Calibrated Optimization

Perhaps the most important study of optimal capital requirements remains that prepared by the Basel Committee's Long-Term Economic Impact (LEI) working group (BCBS 2010a). Based on a review of 19 studies of historical banking crisis episodes, the study places the median estimate of losses from a crisis at 19 percent of one year's GDP if there are no permanent effects, 158 percent of GDP if there are permanent effects, and 63 percent as the median for all studies (p.

To arrive at a mapping from bank capital to incidence of banking crises, the LEI working group considered the results of reduced-form econometric studies (including Barrell et al. 2010 and Kato, Kobayashi, and Saita 2010). It also incorporated findings of models treating the banking system as a portfolio of securities and examining the link between capital and default (as in Elsinger, Lehar, and Summer 2006). The resulting curve for all models shows the probability of a banking crisis falling from 4.6 percent at a capital requirement of 7 percent for tangible common equity relative to risk-weighted assets to a probability of 3 percent at a capital requirement of 8 percent, 1.9 percent at a requirement of 9 percent, and 0.3 percent at a requirement of 15 percent (see table 4.2).

On the cost side, the LEI study examined funding costs based on data for 6,600 banks in 13 countries during 1993-2007 to estimate that cost of equity. It reports an average return on equity of 14.8 percent and the cost of debt of 100 basis points above the deposit rate for short-term debt and 200 basis points for long-term debt.
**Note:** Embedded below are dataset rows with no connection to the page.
Lemma link_contents fp pos mr x s n m : reads_full fp -> 0 < n -> n mod 4 = 0 -> 0 <= mr < 2 ^ 31 -> let R := Z.min mr (file_rest fp pos) in R mod 4 = 0 ->
  exists pos' mr' m', kpread_link fp pos mr x s n m = (0, pos', mr', m') /\ 0 <= mr' <= mr /\
    Z.min mr' (file_rest fp pos') = Z.max 0 (R - n) /\ (0 < R - n -> pos' = pos + n) /\
    forall y, m' y = if (s <=? y) && (y <? s + n) then content fp pos R x (y - s) else m y.
Proof.
  intros Hfull Hn Hn4 Hmr R HR. unfold kpread_link. destruct (Z.eqb_spec mr 0) as [->|Hm].
  { exists pos, 0, (put s (4 * (n / 4)) (fun i => word_byte x (i mod 4)) m). assert (R = 0) as -> by (unfold R, file_rest; lia). split; [done|]. split; [lia|].
    split; [unfold file_rest; lia|]. split; [lia|]. intros y. unfold put, content. replace (4 * (n / 4)) with n by mlia. destruct ((_ <=? _) && _) eqn:E; [|done].
    rewrite (proj2 (Z.ltb_ge _ _)); [done|]. apply andb_true_iff in E as [?%Z.leb_le _]. lia. }
  cbn [file_kpread byte_fill]. rewrite Hfull by lia. set (d := Z.min (Z.min n mr) (file_rest fp pos)). assert (Hd : d = Z.min n R) by (unfold d, R; lia).
  assert (0 <= file_rest fp pos) as H0 by (unfold file_rest; lia). assert (Hd4 : d mod 4 = 0) by (destruct (Z.min_spec n R) as [[_ Hx]|[_ Hx]]; rewrite Hd, Hx; done).
  assert (E_ISERR d = false) as Hd0. { unfold E_ISERR. rewrite uintptr_id by lia. apply Z.leb_gt. lia. }
  rewrite !Hd0. eexists (pos + d), _, _. split; [done|]. split; [destruct (Z.eqb_spec d 0); lia|]. split; [|split; [lia|]].
  - destruct (Z.eqb_spec d 0) as [Hz|Hz]; unfold file_rest in *; lia.
  - intros y. unfold content. destruct (Z.leb_spec s y) as [Hy|Hy]; cbn [andb].
    2:{ destruct (_ =? 0); [by apply put_out; left|]. cbn [memsetl byte_fill]. rewrite !put_out by lia. done. }
    destruct (Z.eqb_spec (n - d) 0) as [Hz|Hz].
    { destruct (Z.ltb_spec y (s + n)); [|by rewrite put_out by lia]. by rewrite put_in, (proj2 (Z.ltb_lt _ _)) by lia. }
    cbn [memsetl byte_fill]. replace (4 * ((n - d) / 4)) with (n - d) by mlia. destruct (Z.ltb_spec y (s + n)); [|by rewrite !put_out by lia].
    destruct (Z.ltb_spec (y - s) R); [by rewrite put_out, put_in by lia|]. rewrite put_in by lia. f_equal. mlia.
Qed.

(** The memory of a list holds [f]. *)
Definition holds (c : mscatter) (f : Z -> Z) (m : Z -> Z) : Prop := forall o, 0 <= o < chain_size c -> m (chain_addr c o) = f o.

Lemma chain_size_nonneg c : Forall link_ok c -> 0 <= chain_size c.
Proof. induction 1 as [|l c [Hl _] _ IH]; simpl; lia. Qed.

Lemma chain_addr_in c o : Forall link_ok c -> 0 <= o < chain_size c -> in_chain c (chain_addr c o).
Proof.
  intros Hc. revert o. induction Hc as [|[s n] c [Hn _] Hc IH]; simpl; intros o Ho; [lia|]. apply in_chain_cons. cbn [fst snd] in *.
  destruct (Z.ltb_spec o n); [left; unfold inside; lia|]. right. apply IH. lia.
Qed.

(** Nothing in front of the file's data. *)
Lemma chain_contents fp x c : reads_full fp -> Forall link_ok c -> chain_disjoint c -> forall pos mr m, 0 <= mr < 2 ^ 31 ->
  let R := Z.min mr (file_rest fp pos) in R mod 4 = 0 ->
  exists m', mscatter_kpread c fp pos 0 mr x m = Ret (0, m') /\ holds c (content fp pos R x) m' /\ forall y, ~ in_chain c y -> m' y = m y.
Proof.
  intros Hfull Hc. induction Hc as [|[s n] c [Hn Hn4] Hc IH]; intros Hd pos mr m Hmr R HR.
  { exists m. split; [done|]. split; [intros o; simpl; lia|done]. }
  destruct Hd as [Hd1 Hd]. cbn [fst snd mscatter_kpread] in *. rewrite (proj2 (Z.eqb_neq n 0)) by lia. simpl negb. rewrite oassert_true.
  rewrite (Z.min_r n 0), Z.add_0_r, Z.sub_0_r by lia. cbn [Z.eqb andb negb].
  destruct (link_contents fp pos mr x s n m Hfull Hn ltac:(mlia) Hmr HR) as (pos1 & mr1 & m1 & -> & Hmr1 & HR1 & Hpos & Hm1). change (E_ISERR 0) with false. cbv iota.
  fold R in HR1, Hpos, Hm1. destruct (IH Hd pos1 mr1 m1 ltac:(lia)) as (m2 & -> & Hh & Hout); [rewrite HR1; destruct (Z.max_spec 0 (R - n)) as [[_ ->]|[_ ->]]; [mlia|done]|].
  exists m2. split; [done|]. split.
  - intros o Ho. simpl in Ho |- *. destruct (Z.ltb_spec o n).
    + rewrite Hout by (apply Hd1; unfold inside; lia). rewrite Hm1, (proj2 (Z.leb_le _ _)), (proj2 (Z.ltb_lt _ _)) by lia. cbn [andb]. f_equal. lia.
    + rewrite Hh by lia. rewrite HR1. unfold content. destruct (Z.ltb_spec o R).
      * rewrite (proj2 (Z.ltb_lt _ _)), Hpos by lia. f_equal. lia.
      * rewrite (proj2 (Z.ltb_ge _ _)) by lia. f_equal. mlia.
  - intros y Hy. rewrite in_chain_cons in Hy. rewrite Hout, Hm1 by tauto. destruct (Z.leb_spec s y), (Z.ltb_spec y (s + n)); cbn [andb]; try done.
    exfalso. apply Hy. left. unfold inside. simpl. lia.
Qed.

(** What the memory should hold: [fb] bytes of filler, [R] bytes of the file, filler. *)
Definition expected (fp pos fb R x o : Z) : Z := if o <? fb then word_byte x (o mod 4) else content fp pos R x (o - fb).

Lemma full_contents fp x c pos fb mr m : reads_full fp -> Forall link_ok c -> chain_disjoint c -> 0 <= mr < 2 ^ 31 -> 0 <= fb -> fb mod 4 = 0 ->
  Z.min mr (file_rest fp pos) mod 4 = 0 -> fb = 0 \/ length c = 1%nat ->
  exists m', mscatter_kpread c fp pos fb mr x m = Ret (0, m') /\
    holds c (expected fp pos fb (Z.min mr (file_rest fp pos)) x) m' /\ forall y, ~ in_chain c y -> m' y = m y.
Proof.
  intros Hfull Hc Hd Hmr Hfb Hf4 HR. destruct (Z.eq_dec fb 0) as [->|Hnz].
  { intros _. destruct (chain_contents fp x c Hfull Hc Hd pos mr m Hmr HR) as (m' & -> & Hh & Hout). exists m'. split; [done|]. split; [|done].
    intros o Ho. rewrite Hh by done. unfold expected. rewrite (proj2 (Z.ltb_ge o 0)) by lia. f_equal. lia. }
  intros [?|Hlen]; [done|]. destruct c as [|[s n] [|]]; [done| |done]. apply Forall_cons in Hc as [[Hn Hn4] _]. cbn [fst snd mscatter_kpread] in *.
  assert (Hin : forall y, ~ in_chain [(s, n)] y -> y < s \/ s + n <= y).
  { intros y Hy. rewrite in_chain_cons in Hy. unfold inside in Hy. simpl in Hy. lia. }
  rewrite (proj2 (Z.eqb_neq n 0)), (proj2 (Z.eqb_neq fb 0)) by lia. cbn [negb andb]. rewrite oassert_true. destruct (Z.eqb_spec (n - Z.min n fb) 0) as [Hz|Hz].
  - eexists. split; [done|]. cbn [memsetl byte_fill]. replace (4 * (Z.min n fb / 4)) with n by mlia. split; [|intros y Hy%Hin; by apply put_out].
    intros o Ho. simpl in Ho |- *. rewrite (proj2 (Z.ltb_lt o n)), put_in by lia. unfold expected. rewrite (proj2 (Z.ltb_lt o fb)) by lia. do 2 f_equal. lia.
  - assert (fb < n) by lia. rewrite (Z.min_r n fb) in * by lia. cbn [memsetl byte_fill]. replace (4 * (fb / 4)) with fb by mlia.
    set (m1 := put _ _ _ _). destruct (link_contents fp pos mr x (s + fb) (n - fb) m1 Hfull ltac:(lia) ltac:(mlia) Hmr HR) as (pos1 & mr1 & m2 & -> & _ & _ & _ & Hm2).
    change (E_ISERR 0) with false. cbv iota. exists m2. split; [done|]. split.
    + intros o Ho. simpl in Ho |- *. rewrite (proj2 (Z.ltb_lt o n)), Hm2, (proj2 (Z.ltb_lt (s + o) (s + fb + (n - fb)))) by lia. unfold expected, m1.
      destruct (Z.ltb_spec o fb); [rewrite (proj2 (Z.leb_gt _ _)) by lia|rewrite (proj2 (Z.leb_le _ _)) by lia]; cbn [andb].
      * rewrite put_in by lia. do 2 f_equal. lia.
      * f_equal. lia.
    + intros y Hy%Hin. rewrite Hm2. unfold m1. destruct (Z.leb_spec (s + fb) y), (Z.ltb_spec y (s + fb + (n - fb))); cbn [andb]; try lia; apply put_out; lia.
Qed.

(** ** Errors *)

Lemma kread_bound fp pos n r : reads_ok fp -> 0 < n -> kread fp pos n = r -> E_ISERR r = false -> 0 <= r <= n.
Proof. intros Hok Hn <- Hr. specialize (Hok pos n Hn Hr). lia. Qed.

Lemma link_outside fp pos mr x s n m : reads_ok fp -> 0 < n -> 0 <= mr ->
  let '(e, pos', mr', m') := kpread_link fp pos mr x s n m in
  (e = 0 \/ E_ISERR e = true) /\ (e = 0 -> 0 <= mr') /\ forall y, y < s \/ s + n <= y -> m' y = m y.
Proof.
  intros Hok Hn Hmr. unfold kpread_link. destruct (Z.eqb_spec mr 0) as [->|Hm].
  { split; [by left|]. split; [lia|]. intros y Hy. cbn [memsetl byte_fill]. apply put_out. mlia. }
  cbn [file_kpread byte_fill]. destruct (E_ISERR (kread fp pos (Z.min n mr))) eqn:Er; rewrite ?Er.
  { split; [by right|]. split; [intros E; rewrite E in Er; discriminate Er|]. intros y Hy. apply put_out. lia. }
  pose proof (kread_bound fp pos (Z.min n mr) _ Hok ltac:(lia) eq_refl Er) as Hb. set (r := kread fp pos (Z.min n mr)) in *. clearbody r.
  split; [by left|]. split; [destruct (Z.eqb_spec r 0); lia|]. intros y Hy. destruct (Z.eqb_spec (n - r) 0); [apply put_out; lia|].
  cbn [memsetl byte_fill]. rewrite !put_out by mlia. done.
Qed.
The study then uses a set of existing models—including dynamic sto­chastic general equilibrium models, semistructural forecasting models, and reduced-form models, such as vector error correction models—to translate the impact of higher lending rates to changes in steady-state output. The output effect is found to be largely linear. An increase of 1 percent in the capital requirement reduces long-term output by 0.09 percent. Meeting the net stable funding ratio reduces output by an additional 0.08 percent. Overall the net benefits of higher capital ratios rise to a peak of about 1.9 percent of output as the ratio of tangible common equity to risk-weighted assets rises from 8 to 12 percent; they plateau at that level as the capital ratio is increased further to 16 percent.

A subsequent survey of the literature by the Basel Committee (BCBS 2016a) interprets the LEI findings as placing the optimum at a capital requirement of13 percent of risk-weighted assets, well above the 9.5 percent level for large banks in Basel III (7 percent plus 2.5 percent for G-SIBs). The 13 percent optimum is at the center of the 12 to 14 percent range identi­fied in chapter 4. This similarity reflects my use of the LEI quantification of the response of the probability of crisis to the capital ratio as well as the virtually identical central estimates of crisis damage (63 percent of one year's GDP in the LEI, 64 percent in chapter 4). Key differences tend to be in offsetting directions.^[28]
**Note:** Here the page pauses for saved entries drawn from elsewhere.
(** ** Pages before and after *)

(** A page that loading gives a frame. *)
Definition absent (v : pinfo) : bool := negb ((pi_state v =? MPART_STATE_INCORE) || (pi_state v =? MPART_STATE_UNKNOWN)).

(** How many pages between [a] and [b] are absent, when the list begins at [pos]. *)
Fixpoint absent_in (pos a b : Z) (L : list pinfo) : Z :=
  match L with
  | [] => 0
  | v :: L => (if (a <=? pos) && (pos <? b) && absent v then 1 else 0) + absent_in (pos + 4096) a b L
  end.

(** The absent pages between [a] and [b] have frames, everything else is as before. *)
Definition loaded (a b : Z) (L L' : list pinfo) : Prop :=
  length L' = length L /\ forall i v v', L !! i = Some v -> L' !! i = Some v' ->
    if (a <=? 4096 * Z.of_nat i) && (4096 * Z.of_nat i <? b) && absent v
    then exists f, v' = PInfo (pi_refcnt v) MPART_STATE_INCORE (pi_flags v) (Some f) else v' = v.

Definition none_absent (pos a b : Z) (L : list pinfo) : Prop :=
  forall i v, L !! i = Some v -> a <= pos + 4096 * Z.of_nat i < b -> absent v = false.

Lemma none_absent_in pos a b L : none_absent pos a b L -> absent_in pos a b L = 0.
Proof.
  revert pos. induction L as [|v L IH]; intros pos Hn; simpl; [done|]. rewrite IH by (intros i x Hx Hi; apply (Hn (S i) x Hx); lia).
  destruct (Z.leb_spec a pos), (Z.ltb_spec pos b); cbn [andb]; try done. by rewrite (Hn 0%nat v) by (done || lia).
Qed.

Lemma absent_in_app pos a b A B : absent_in pos a b (A ++ B) = absent_in pos a b A + absent_in (pos + 4096 * zlen A) a b B.
Proof.
  revert pos. unfold zlen. induction A as [|v A IH]; intros pos; simpl length; cbn [app absent_in]; [rewrite Z.mul_0_r, Z.add_0_r; lia|].
  rewrite IH. replace (pos + 4096 * Z.of_nat (S (length A))) with (pos + 4096 + 4096 * Z.of_nat (length A)) by lia. lia.
Qed.

Lemma absent_in_all pos a b L : a <= pos -> pos + 4096 * zlen L <= b -> Forall (fun v => absent v = true) L -> absent_in pos a b L = zlen L.
Proof.
  unfold zlen. revert pos. induction L as [|v L IH]; intros pos Ha Hb Hf; [done|]. apply Forall_cons in Hf as [Hv Hf]. simpl length in *. cbn [absent_in].
  rewrite (proj2 (Z.leb_le _ _)), (proj2 (Z.ltb_lt _ _)), Hv, IH by (done || lia). cbn [andb]. lia.
Qed.

Lemma loaded_same a b L : none_absent 0 a b L -> loaded a b L L.
Proof.
  intros Hn. split; [done|]. intros i v v' Hv ?. simplify_eq. destruct (Z.leb_spec a (4096 * Z.of_nat i)), (Z.ltb_spec (4096 * Z.of_nat i) b); simpl; try done.
  by rewrite (Hn i v) by (done || lia).
Qed.

(** A run of absent pages is loaded. *)
Lemma loaded_run a b A B C c s f F : a = 4096 * zlen A -> a + 4096 * zlen B <= b -> Forall (fun v => pi_refcnt v = c /\ pi_state v = s /\ pi_flags v = f) B ->
  (s =? MPART_STATE_INCORE) || (s =? MPART_STATE_UNKNOWN) = false -> length F = length B -> none_absent (a + 4096 * zlen B) a b C ->
  loaded a b (A ++ B ++ C) (A ++ (PInfo c MPART_STATE_INCORE f <$> (Some <$> F)) ++ C).
Proof.
  intros -> Hb HB Hs HF Hn. unfold zlen in *. split; [rewrite !length_app, !length_fmap; lia|]. intros i v v' Hv Hv'.
  destruct (decide (i < length A)%nat) as [HA|HA].
  { rewrite lookup_app_l in Hv, Hv' by done. simplify_eq. by rewrite (proj2 (Z.leb_gt (4096 * Z.of_nat (length A)) (4096 * Z.of_nat i))) by lia. }
  rewrite lookup_app_r in Hv, Hv' by lia. rewrite (proj2 (Z.leb_le (4096 * Z.of_nat (length A)) (4096 * Z.of_nat i))) by lia. cbn [andb].
  destruct (decide (i - length A < length B)%nat) as [HiB|HiB].
  - rewrite lookup_app_l in Hv, Hv' by (rewrite ?length_fmap; lia). rewrite (proj2 (Z.ltb_lt _ _)) by lia.
    rewrite Forall_lookup in HB. destruct (HB _ _ Hv) as (<- & Hst & <-). unfold absent. rewrite Hst, Hs. cbn [negb andb].
    rewrite !list_lookup_fmap in Hv'. destruct (F !! _) as [q|]; [|done]. injection Hv' as <-. by exists q.
  - rewrite lookup_app_r in Hv, Hv' by (rewrite ?length_fmap; lia). rewrite !length_fmap, HF in Hv'. simplify_eq.
    destruct (Z.ltb_spec (4096 * Z.of_nat i) b); [|done]. by rewrite (Hn _ _ Hv) by lia.
Qed.

(** ** Parts that are not loaded *)

Definition busy (p : mregion_part) : bool := negb ((mt_state p =? MPART_STATE_INCORE) || (mt_state p =? MPART_STATE_UNKNOWN)).

(** Every part is in core or lies outside of the range. *)
Fixpoint quiet (a b : Z) (ps : list mregion_part) (size : Z) : Prop :=
  match ps with
  | [] => True
  | p :: ps => (busy p = false \/ end_of ps size <= a \/ b <= mt_start p) /\ quiet a b ps size
  end.

Lemma quiet_app a b ps qs size : quiet a b ps (end_of qs size) -> quiet a b qs size -> quiet a b (ps ++ qs) size.
Proof. induction ps as [|p ps IH]; simpl; [done|]. rewrite end_of_app. intros [? ?] ?. auto. Qed.

Lemma part_pages_all p e : Forall (fun v => pi_refcnt v = mt_refcnt p /\ pi_state v = mt_state p /\ pi_flags v = mt_flags p) (part_pages p e).
Proof. unfold part_pages. apply Forall_fmap, Forall_forall. done. Qed.
Lemma displayId_shared_across_tags_witness :
  exists j j' r r',
    j <> j'
    /\ stack (walk mixed_article 1) !! j = Some r
    /\ stack (walk mixed_article 1) !! j' = Some r'
    /\ displayId r = "1.1" /\ displayId r' = "1.1".
Proof.
  destruct (displayId_shared_across_tags mixed_article 1
              euro_def (Element "e" (attrs [("name", "Ref. 1"); ("value", "{c = class}")]) [])
              (attrs [("title", "T")]) (attrs [("title", "T")])
              Tag_Definition Tag_Expression)
    as (j & j' & r & r' & Hne & Hr & Hr' & Hid & Hid');
    [apply list_elem_of_here | apply list_elem_of_further, list_elem_of_here
    | reflexivity | reflexivity | discriminate |].
  exists j, j', r, r'. repeat split; assumption.
Defined.

(** ** Nodes between the elements *)

Lemma record_expression_text a pa text text' id :
  record Tag_Expression a pa text id = record Tag_Expression a pa text' id.
Proof. reflexivity. Qed.

(** X8: text, comments and other nodes that are not elements, placed
    among the child nodes of an article or of an expression, change
    neither the records nor the counters: the walk of an article is that
    of its element children, and so is an expression's [push]. *)
Theorem non_elements_skipped (t : string) (a : NamedNodeMap) (cs : list Node)
    (pa : NamedNodeMap) (ctx : IterContext) (idx : nat) :
  walk (Element t a cs) idx = walk (Element t a (filter isElement cs)) idx
  /\ articleOf idx (Element t a cs) = articleOf idx (Element t a (filter isElement cs))
  /\ (toLowerCase t = "e" ->
      push (Element t a cs) pa ctx idx
      = push (Element t a (filter isElement cs)) pa ctx idx).
Proof.
  assert (Hw : walk (Element t a cs) idx = walk (Element t a (filter isElement cs)) idx).
  { unfold walk. cbn [childNodes attributes]. by rewrite pushAll_children. }
  split; [exact Hw|]. split.
  - unfold articleOf. by rewrite Hw.
  - intros Ht. rewrite !push_expression by done. by rewrite pushAll_children.
Qed.

Lemma non_elements_skipped_witness :
  articleOf 1 spaced_article = articleOf 1 mixed_article
  /\ push (Element "e" ∅ [Text "x"; p "y"]) ∅ empty_context 1
     = push (Element "e" ∅ [p "y"]) ∅ empty_context 1.
Proof.
  destruct (non_elements_skipped "article" (attrs [("title", "T")])
              (childNodes spaced_article) ∅ empty_context 1) as (_ & Ha & _).
  destruct (non_elements_skipped "e" ∅ [Text "x"; p "y"] ∅ empty_context 1)
    as (_ & _ & He).
  split; [exact Ha | exact (He eq_refl)].
Defined.

(** ** Letter case of tag names *)

Lemma lowerChar_idem c : lowerChar (lowerChar c) = lowerChar c.
Proof. destruct c as [[] [] [] [] [] [] [] []]; reflexivity. Qed.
An important early study of optimal capital requirements is by Barrell et al.

Barrell et al. adopt a production function approach to calculate the long-term output impact of higher lending costs stemming from higher capital requirements. Applying the National Institute Global Econometric Model (NiGEM), they estimate that a 1 percentage point increase in the cap­ital adequacy target would reduce output by 0.08 percent in the long term.
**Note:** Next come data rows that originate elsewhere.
(** ** The series of the non-spatial cells *)

Section SeriesMeaning.
Context {A Gen Glob : Type} `{Arith A} `{Sampler A Gen Glob}.
Implicit Types (sample : factor_sampler A Gen Glob).

(** The series a run returns holds, for every species, the sum of the
    integers first drawn for its sites at step 0 and, at every step
    [1 <= t < dp], the sum over the sites of the abundances after [t] macro
    steps: a later step never rewrites an earlier entry, and no entry is
    left at the zero it was allocated with. *)
Theorem series_holds_site_sums sample (dp M S : nat) (c : A) (seed : Z)
    (glob : Glob) :
  shaped S M sample -> (0 < dp)%nat ->
  exists r,
    accumulate sample dp M S c seed glob = Returned r /\
    shape2 S dp (res_N r) /\
    (forall s, (s < S)%nat ->
       exists row,
         (initial_abundance S M seed).1 !! s = Some row /\
         at2 (res_N r) s 0 = Some (of_int (foldr Z.add 0%Z row))) /\
    (forall s t, (s < S)%nat -> (1 <= t < dp)%nat ->
       exists row,
         current (evolve sample c t (initial_state dp M S seed glob)) !! s
           = Some row /\
         at2 (res_N r) s t = Some (sum row)).
Proof.
  intros Hsh Hdp. rewrite accumulate_returns by exact Hdp. cbn zeta.
  pose proof (initial_state_shaped (A:=A) dp M S seed glob) as Hst0.
  eexists. split; [reflexivity|]. cbn [res_N].
  split; [apply (evolve_shaped sample c S M dp); assumption|]. split.
  - intros s Hs.
    rewrite (evolve_N sample c S M dp) by (assumption || lia).
    rewrite initial_state_eq. cbn zeta. simpl.
    rewrite (set_column_at2 0 S dp); try assumption.
    + simpl. rewrite list_lookup_fmap.
      destruct (lookup_lt_is_Some_2 (initial_abundance S M seed).1 s)
        as [row Hrow].
      { unfold initial_abundance. rewrite draws_length. exact Hs. }
      exists row. rewrite Hrow. auto.
    + rewrite length_map. apply draws_length.
    + apply zeros_shape.
  - intros s t Hs Ht.
    rewrite (evolve_N sample c S M dp) by (assumption || lia).
    destruct t as [|t]; [lia|].
    pose proof (evolve_shaped sample c S M dp (Datatypes.S t) _ Hsh Hst0)
      as [[Hlen _] _].
    destruct (lookup_lt_is_Some_2
                (current (evolve sample c (Datatypes.S t)
                                 (initial_state dp M S seed glob))) s)
      as [row Hrow]; [lia|].
    exists row. rewrite Hrow. auto.
Qed.
End SeriesMeaning.
(** X11.  The hover handlers touch one token of one element: the class
    list of every other element is as before; on the outline, after
    [addHoverState] and after [removeHoverState] alike, the tokens other
    than [hovered] keep their presence and order; after [addHoverState]
    the token is there and after [removeHoverState] it is not; and a class
    list without duplicates stays without duplicates. *)
Theorem hover_state_frame
    (classes : gmap element (list (list N))) (outline : element) :
  (∀ el, el ≠ outline →
         (apply_trace classes (effects (addHoverState (Some outline)))
            !!! el) = classes !!! el
         ∧ (apply_trace classes (effects (removeHoverState (Some outline)))
              !!! el) = classes !!! el)
  ∧ filter (λ t, t ≠ js "hovered")
      (apply_trace classes (effects (addHoverState (Some outline)))
         !!! outline)
    = filter (λ t, t ≠ js "hovered") (classes !!! outline)
  ∧ filter (λ t, t ≠ js "hovered")
      (apply_trace classes (effects (removeHoverState (Some outline)))
         !!! outline)
    = filter (λ t, t ≠ js "hovered") (classes !!! outline)
  ∧ (js "hovered"
       ∈ apply_trace classes (effects (addHoverState (Some outline)))
           !!! outline)
  ∧ (js "hovered"
       ∉ apply_trace classes (effects (removeHoverState (Some outline)))
           !!! outline)
  ∧ (NoDup (classes !!! outline) →
     NoDup (apply_trace classes (effects (addHoverState (Some outline)))
              !!! outline)
     ∧ NoDup (apply_trace classes
                (effects (removeHoverState (Some outline))) !!! outline)).
Proof.
  cbn [addHoverState removeHoverState call effects apply_trace foldl
       apply_effect].
  rewrite !lookup_total_insert_eq.
  split; [|split; [|split; [|split; [|split]]]].
  - intros el Hel. by rewrite !lookup_total_insert_ne.
  - apply DOMTokenList_add_other.
  - unfold DOMTokenList_remove. apply filter_idemp.
  - unfold DOMTokenList_add. case_bool_decide; [done|].
    apply elem_of_app. right. by apply list_elem_of_singleton.
  - apply DOMTokenList_remove_not_elem.
  - intros H. split; [by apply DOMTokenList_add_NoDup|].
    by apply NoDup_filter.
Qed.

(** The outline keeps its own class through a hover. *)
Example hover_keeps_outline_class :
  (apply_trace {[ 2 := [js "cursor-outline"; js "hovered"] ]}
     (effects (removeHoverState (Some 2))) !!! 2) = [js "cursor-outline"].
Proof. by vm_compute. Qed.

Lemma hover_state_frame_witness :
  (apply_trace {[ 1 := [js "cursor-dot"]; 2 := [js "cursor-outline"] ]}
     (effects (addHoverState (Some 2))) !!! 1) = [js "cursor-dot"].
Proof.
  destruct (hover_state_frame
              {[ 1 := [js "cursor-dot"]; 2 := [js "cursor-outline"] ]} 2)
    as (Hother & _).
  destruct (Hother 1) as [H _]; [done|].
  etransitivity; [exact H|reflexivity].
Defined.

End CursorProperties.

(** ** [RevealOnScroll]: what the observer watches *)

Section ObserverProperties.
Import JS Platform React RevealOnScroll.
A problematic issue is that they treat the ratio ofcapital to risk-weighted assets as virtually identical to the ratio to total assets, based on data for UK banks (pp. 25-26), yet for US and euro area banks risk-weighted assets represent only slightly more than half of total assets. Their central estimate places the optimal increase in the capital ratio at 3 percentage points (p. 42). This increase would be to about the same level as the optimal range estimated in chapter 4 if the increment is measured in capital relative to total assets.^[30]

Miles, Yang, and Marcheggiano (2012) provide an approach to optimal capital requirements that is similar to that in BCBS (2010a), in underlying concepts but different in arriving at the calibrated parameters. On the cost side, the driving force is once again an increase in the lending rate imposed as a consequence of the required shift away from cheaper debt finance to more expensive equity finance.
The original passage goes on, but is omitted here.